This is a guest post from the wonderful Joshua Rivers. Josh, from Oklahoma City, runs the must-read and must-listen-to-podcast Quality Living Made Simple. Check out all of his great content here.
We have the tendency to hurry up and rush through everything in life.
I got my driver’s license on my 16th birthday. The examiner gave me a perfect score and called me a defensive driver. I had only been behind the wheel for a month, so I was probably more scared than defensive.
That title, however, was short lived. I got my first car shortly after that – just a little Hyundai Excel. It was not a racecar by far, but I pushed that little thing to the limit on my startups. I would see the light turn green and then floor it! I felt that there was no need wasting time getting up to the speed limit.
Fast forward a couple of years to when I was in Bible college. I remember one of the staff members getting up every orientation and reminding the students not to go too fast down a side street leading to the church and college.
“The speed limit is 25, but I would go 15.” He would then describe the little children that lived on that street and their capacity to wander into the street.

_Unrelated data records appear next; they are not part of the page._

(** A value lies within [tol] of [target]: it has to be finite. *)
Definition within (x : float64) (target tol : Q) : Prop :=
  match x with
  | Finite q => Qabs (q - target) <= tol
  | _ => False
  end.

End Float.

(** ** The pandas operations the engine is written with *)

Module Frame.

(** [Series.sum()] of a column of finite values; 0 on an empty column. *)
Definition sumQ (l : list Q) : Q := fold_right Qplus 0%Q l.

Definition sum_col (f : Row -> Q) (df : DataFrame) : Q := sumQ (map f df).

(** [Series.isin(values)]. *)
Definition isin {A : Type} (eqb : A -> A -> bool) (x : A) (values : list A)
  : bool :=
  existsb (eqb x) values.

(** Group keys: equality to form the groups, an order to sort them
    ([groupby] and [merge(how='outer')] sort their keys). *)
Class Key (K : Type) : Type := {
  key_eq_dec : forall a b : K, {a = b} + {a <> b};
  key_leb : K -> K -> bool
}.

Definition key_eqb {K : Type} `{Key K} (a b : K) : bool :=
  if key_eq_dec a b then true else false.

Fixpoint insert_sorted {K : Type} `{Key K} (k : K) (l : list K) : list K :=
  match l with
  | [] => [k]
  | h :: t => if key_leb k h then k :: l else h :: insert_sorted k t
  end.

Definition sort_keys {K : Type} `{Key K} (l : list K) : list K :=
  fold_right insert_sorted [] l.

(** The distinct keys of a column, sorted. *)
Definition group_keys {K : Type} `{Key K} (l : list K) : list K :=
  sort_keys (nodup key_eq_dec l).

(** The rows of one group, in table order. *)
Definition group_rows {K : Type} `{Key K} (key : Row -> K) (k : K)
  (df : DataFrame) : DataFrame :=
  filter (fun r => key_eqb (key r) k) df.

(** [df.groupby(key)]: one group per distinct key, keys sorted. *)
Definition groupby {K : Type} `{Key K} (key : Row -> K) (df : DataFrame)
  : list (K * DataFrame) :=
  map (fun k => (k, group_rows key k df)) (group_keys (map key df)).

(** The integers from [lo] to [hi], both included. *)
Definition zrange (lo hi : Z) : list Z :=
  map (fun k => lo + Z.of_nat k) (seq 0 (Z.to_nat (hi - lo + 1))).

Definition zmin (x : Z) (l : list Z) : Z := fold_right Z.min x l.
Definition zmax (x : Z) (l : list Z) : Z := fold_right Z.max x l.

End Frame.

#[export] Instance string_Key : Frame.Key string :=
  {| Frame.key_eq_dec := string_dec; Frame.key_leb := String.leb |}.

#[export] Instance Z_Key : Frame.Key Z :=
  {| Frame.key_eq_dec := Z.eq_dec; Frame.key_leb := Z.leb |}.

Definition TipoCliente_eq_dec (a b : TipoCliente) : {a = b} + {a <> b}.
Proof. decide equality. Defined.

(** The labels are strings in the source: ['Atacado'] sorts before
    ['Varejo']. *)
#[export] Instance TipoCliente_Key : Frame.Key TipoCliente :=
  {| Frame.key_eq_dec := TipoCliente_eq_dec;
     Frame.key_leb := fun a b => String.leb (tipo_label a) (tipo_label b) |}.

Definition pair_eq_dec {A B : Type} `{Frame.Key A} `{Frame.Key B}
  (x y : A * B) : {x = y} + {x <> y}.
Proof.
  destruct x as [a b], y as [a' b'].
  destruct (Frame.key_eq_dec a a') as [Ha | Ha].
  - destruct (Frame.key_eq_dec b b') as [Hb | Hb].
    + left. now subst.
    + right. intros E. apply Hb. now inversion E.
  - right. intros E. apply Ha. now inversion E.
Defined.

(** Composite keys are ordered lexicographically. *)
#[export] Instance pair_Key {A B : Type} `{Frame.Key A} `{Frame.Key B}
  : Frame.Key (A * B) :=
  {| Frame.key_eq_dec := pair_eq_dec;
     Frame.key_leb := fun x y =>
       if Frame.key_eq_dec (fst x) (fst y)
       then Frame.key_leb (snd x) (snd y)
       else Frame.key_leb (fst x) (fst y) |}.

(** ** The clock

    [datetime.now()] is read several times during one call.  A computation
    that reads the clock receives the sequence of readings and the number of
    readings made so far, and returns the new count. *)

Module Clock.

Definition readings : Type := nat -> Z.

Definition M (A : Type) : Type := readings -> nat -> A * nat.

Definition ret {A : Type} (a : A) : M A := fun _ n => (a, n).

Definition bind {A B : Type} (m : M A) (k : A -> M B) : M B :=
  fun c n => let (a, n') := m c n in k a c n'.

(** One reading, in nanoseconds since the epoch. *)
Definition now : M Z := fun c n => (c n, S n).

Definition run {A : Type} (m : M A) (c : readings) : A := fst (m c 0%nat).

(** Time does not go backwards between two readings. *)
Definition monotone (c : readings) : Prop :=
  forall i j : nat, (i <= j)%nat -> c i <= c j.

(** [datetime.now().year]. *)
Definition year (t : Z) : Z := Calendar.year_of (Calendar.date_of_instant t).

End Clock.

Notation "x <- m ;; k" := (Clock.bind m (fun x => k))
  (at level 61, m at next level, right associativity).
(** C5, as the code has it.  The table is built whenever the counts and the
    metadata have the same number of rows and the metadata has the two
    centre columns; every cell row then has the same region value, the stem
    of the root path: its final segment without its last suffix, which is
    the final segment itself when that segment has no dot.  The table
    declares that value as its only region when it has a row.  The table of
    a run of the reader is this one. *)
Theorem merscope_region (K : MerscopeKeys) (path : pathlike) :
  INSTANCE_KEY K ≠ "region" →
  let root := Path_ path in
  let labelled (t : Table) (rows : list cell) :=
    lookup_column "region" (columns (obs (table_adata t)))
      = Some (repeat (Str (stem root)) (length rows)) ∧
    region_key t = "region" ∧
    region t = match rows with [] => [] | _ :: _ => [Str (stem root)] end in
  (∀ data obs_ cx cy,
     length (index data) = length (index obs_) →
     lookup_column (CELL_X K) (columns obs_) = Some cx →
     lookup_column (CELL_Y K) (columns obs_) = Some cy →
     ∃ t, expression_table K root data obs_ = Ok t ∧ labelled t (index obs_)) ∧
  (∀ (Array : Type) (W : World Array) vpt_outputs read_tif sd,
     merscope K W path vpt_outputs read_tif = Ok sd →
     labelled (table sd) (index (obs (table_adata (table sd))))) ∧
  (rfind_dot (name root) = None → stem root = name root).
Proof.
  intros Hne root labelled. split_and!.
  - intros data obs_ cx cy Hlen Hx Hy.
    destruct (expression_table_total K root data obs_ cx cy Hlen Hx Hy) as [t Ht].
    exists t. split; [done|].
    by destruct (expression_table_region K _ _ _ _ Hne Ht) as (_ & ? & ? & ?).
  - intros Array W vpt_outputs read_tif sd Hrun.
    apply merscope_Ok_inv in Hrun as (? & ? & ? & data & obs_ & ? & _ & _ & _ & Ht).
    destruct (expression_table_region K _ _ _ _ Hne Ht) as (Hidx & Hcol & Hkey & Hreg).
    unfold labelled. by rewrite Hidx.
  - unfold stem. by intros ->.
Qed.
(** * hashivault_vars: precedence resolution of Vault secrets for Ansible

    A shallow embedding of [playbook/vars_plugins/hashivault_vars.py] and the
    properties of its lookup order, connection defaults, cache and merge. *)

From Stdlib Require Import Ascii String.
From stdpp Require Import base option list strings pretty gmap fin_maps.

Local Open Scope Z_scope.

(** ** Python values and strings *)

(** The scalar values an Ansible variable or a Vault secret field holds.
    Containers nested inside a variable are never inspected by the plugin. *)
Inductive value :=
  | VNone
  | VBool (b : bool)
  | VInt (z : Z)
  | VStr (s : string).

(** A Python [dict] with string keys. *)
Abbreviation dict := (gmap string value).

Definition num_of (v : value) : option Z :=
  match v with
  | VBool b => Some (if b then 1 else 0)
  | VInt z => Some z
  | _ => None
  end.

(** Python's [==] on these values ([True == 1], and [None] equals only
    itself). *)
Definition py_eq (a b : value) : bool :=
  match a, b with
  | VNone, VNone => true
  | VStr s, VStr t => String.eqb s t
  | _, _ =>
      match num_of a, num_of b with
      | Some x, Some y => x =? y
      | _, _ => false
      end
  end.

(** ["%s" % v]. *)
Definition py_str (v : value) : string :=
  match v with
  | VNone => "None"
  | VBool b => if b then "True" else "False"
  | VInt z => pretty z
  | VStr s => s
  end.

(** [s.split(sep)] for a one-character separator: the first part and the
    parts after it. *)
Fixpoint split_aux (sep : ascii) (s : string) : string * list string :=
  match s with
  | EmptyString => (EmptyString, [])
  | String c s' =>
      let '(p, ps) := split_aux sep s' in
      if Ascii.eqb c sep then (EmptyString, p :: ps) else (String c p, ps)
  end.
(** * SignTool-Local: the watch folder signer (watch_folder.py)

    A shallow embedding of [WatchFolderSigner] and the properties of its
    stable-detection, dispatch and outcome-routing loop.

    The program is effectful Python: it mutates the set [processed_files],
    prints log lines, touches the file system, sleeps and spawns the signer.
    It is embedded as a state-and-exception monad over an explicit [State];
    everything the outside world decides (the clock, failing system calls,
    the signer's exit status, what other processes do to the watch folder
    while the script sleeps) is read from a [World] of oracles indexed by a
    tick counter, so that two calls of the same operation may answer
    differently. *)

From Stdlib Require Import String Ascii List ZArith NArith Lia DecimalString.
From stdpp Require Import base option list strings gmap.

Local Open Scope string_scope.
Local Open Scope list_scope.

(** ** Strings and paths (pathlib) *)

(** A resolved absolute path is the list of its components below the root.
    [Path.resolve()] on such a path is the identity. The entries of the
    watch folder are the one place where the script resolves paths that are
    not resolved yet (they may be symbolic links): there the answer is the
    [World]'s, see [realpath]. *)
Abbreviation Path := (list string).

Definition resolve (p : Path) : Path := p.

(** [folder / name] *)
Definition joinpath (d : Path) (n : string) : Path := d ++ [n].
Infix "//" := joinpath (at level 40, left associativity).

(** [p.name], [p.parent] and [str(p)] *)
Definition name (p : Path) : string := List.last p "".
Definition parent (p : Path) : Path := List.removelast p.
Definition str_path (p : Path) : string := "/" +:+ String.concat "/" p.

(** [s.rfind('.')] *)
Fixpoint rfind_dot (s : string) : option nat :=
  match s with
  | EmptyString => None
  | String c s' =>
      match rfind_dot s' with
      | Some i => Some (S i)
      | None => if Ascii.eqb c "."%char then Some 0 else None
      end
  end.

(** pathlib: the suffix starts at the last dot of the name, unless that dot
    is the first or the last character. *)
Definition suffix_of (nm : string) : string :=
  match rfind_dot nm with
  | Some i =>
      if Nat.ltb 0 i && Nat.ltb i (String.length nm - 1)
      then substring i (String.length nm - i) nm else ""
  | None => ""
  end.

Definition stem_of (nm : string) : string :=
  match rfind_dot nm with
  | Some i =>
      if Nat.ltb 0 i && Nat.ltb i (String.length nm - 1)
      then substring 0 i nm else nm
  | None => nm
  end.

Definition stem (p : Path) : string := stem_of (name p).
Definition suffix (p : Path) : string := suffix_of (name p).

(** fnmatch of the pattern [*.ipa] *)
Definition matches_ipa (nm : string) : bool :=
  let n := String.length nm in
  Nat.leb 4 n && String.eqb (substring (n - 4) 4 nm) ".ipa".

(** Python truthiness of a [str] and of an [Optional[str]] *)
Definition truthy (s : string) : bool := negb (String.eqb s "").
Definition truthy_opt (o : option string) : bool :=
  match o with Some s => truthy s | None => false end.

(** ** datetime *)

Record DateTime := mkDateTime {
  dt_year : nat; dt_month : nat; dt_day : nat;
  dt_hour : nat; dt_minute : nat; dt_second : nat
}.
Lemma no_empty_brick_exec c w w' :
  wf w → no_empty_brick w → opaque_write c → exec c w = Normal tt w' →
  no_empty_brick w'.
Proof.
  intros Hwf Hneb Hop.
  destruct c as [x y z r g b a|x y z| | |]; simpl;
    unfold mbind, method_bind, mret, method_ret.
  - destruct (setVoxel _ _ _ _ _ _ _ w) as [ok w1|] eqn:E; [|done].
    intros [= <-]. simpl in Hop.
    destruct (out_of_world w x y z) eqn:Hout.
    + unfold setVoxel in E. rewrite Hout in E. by injection E as <- <-.
    + apply out_of_world_false in Hout.
      destruct (setVoxel_cases w Hwf x y z r g b a Hout)
        as [[Hz Hset]|(k & Hk & Hk0 & Hset)];
        rewrite Hset in E; injection E as <- <-.
      * by apply no_empty_brick_created.
      * by apply no_empty_brick_updated.
  - rewrite getVoxel_read. by intros [= <-].
  - intros [= <-] c k Hc Hk. apply ta_get_fill_zero in Hc. done.
  - unfold countVoxels. intros [= <-]. exact Hneb.
  - unfold buildAtlas. destruct (TypedArray.alloc _ _); [|done].
    intros [= <-]. exact Hneb.
Qed.

Lemma no_empty_brick_run cs : ∀ w w',
  wf w → no_empty_brick w → Forall opaque_write cs → run cs w = Normal tt w' →
  no_empty_brick w'.
Proof.
  induction cs as [|c cs IH]; intros w w' Hwf Hneb Hall; simpl.
  - by intros [= <-].
  - apply Forall_cons in Hall as [Hc Hall].
    unfold mbind, method_bind. destruct (exec c w) as [[] w1|] eqn:E; [|done].
    apply IH; [by eapply exec_wf | by eapply no_empty_brick_exec | done].
Qed.

(** C9, as the code has it.  When no [setVoxel] call stores a zero alpha
    byte, that is when every alpha argument is not a multiple of 256 (any
    alpha in 1..255, the default 255 included), every allocated brick holds
    a voxel with a positive alpha, after any calls. *)
Theorem C9_allocated_bricks_occupied (C B : Z) (w0 w : BrickMapWorld) (cs : list call) :
  constructor C B = Some w0 → small w0 →
  Forall opaque_write cs → run cs w0 = Normal tt w →
  no_empty_brick w.
Proof.
  intros Hnew Hsmall Hall Hrun.
  apply (no_empty_brick_run cs w0 w); try done.
  - by apply (constructor_wf C B).
  - intros c k Hc. apply constructor_Some in Hnew as [_ ->].
    apply ta_get_fresh_inv in Hc. done.
Qed.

I didn’t think too much about the kids, but complied with the request. It wasn’t until I had my first child I realized the magnitude of it. “What if that was my kid?”
It brought new perspective.
While I’ve learned to control my speed better in driving, I still have the tendency to rush to finish things. In the process, I forget about relationships and focus on the task. As the old saying goes, we need to slow down and smell the roses.
Slowing down will change your perspective
The scenery looks different at 70 MPH than it does at 30 MPH. At a slower speed, you can see more of the details of the buildings, trees, etc. You can observe more about what it going on.
You can get more than just a quick overview of your situation. You can see how things may fit together better.
Granted, you may not get all the answers or understand everything, but it will be easier than if you were rushing.
Look at your family. Don’t just rush by them in the morning on your way to work. Don’t just glance at them at supper before sending them off to bed.
Look at them intently. Can you see one of your children running into the street and getting hit?
I know it’s not a pleasant thought, but it’s a changing thought. If you imagine that your children may be gone, you’ll stop to appreciate them. You’ll stop to listen to them. You’ll stop to talk to them. You’ll love you wife a little bit more.
So, are you rushing around in your life? Take the initiative to slow down and spend time – quality time – with your family.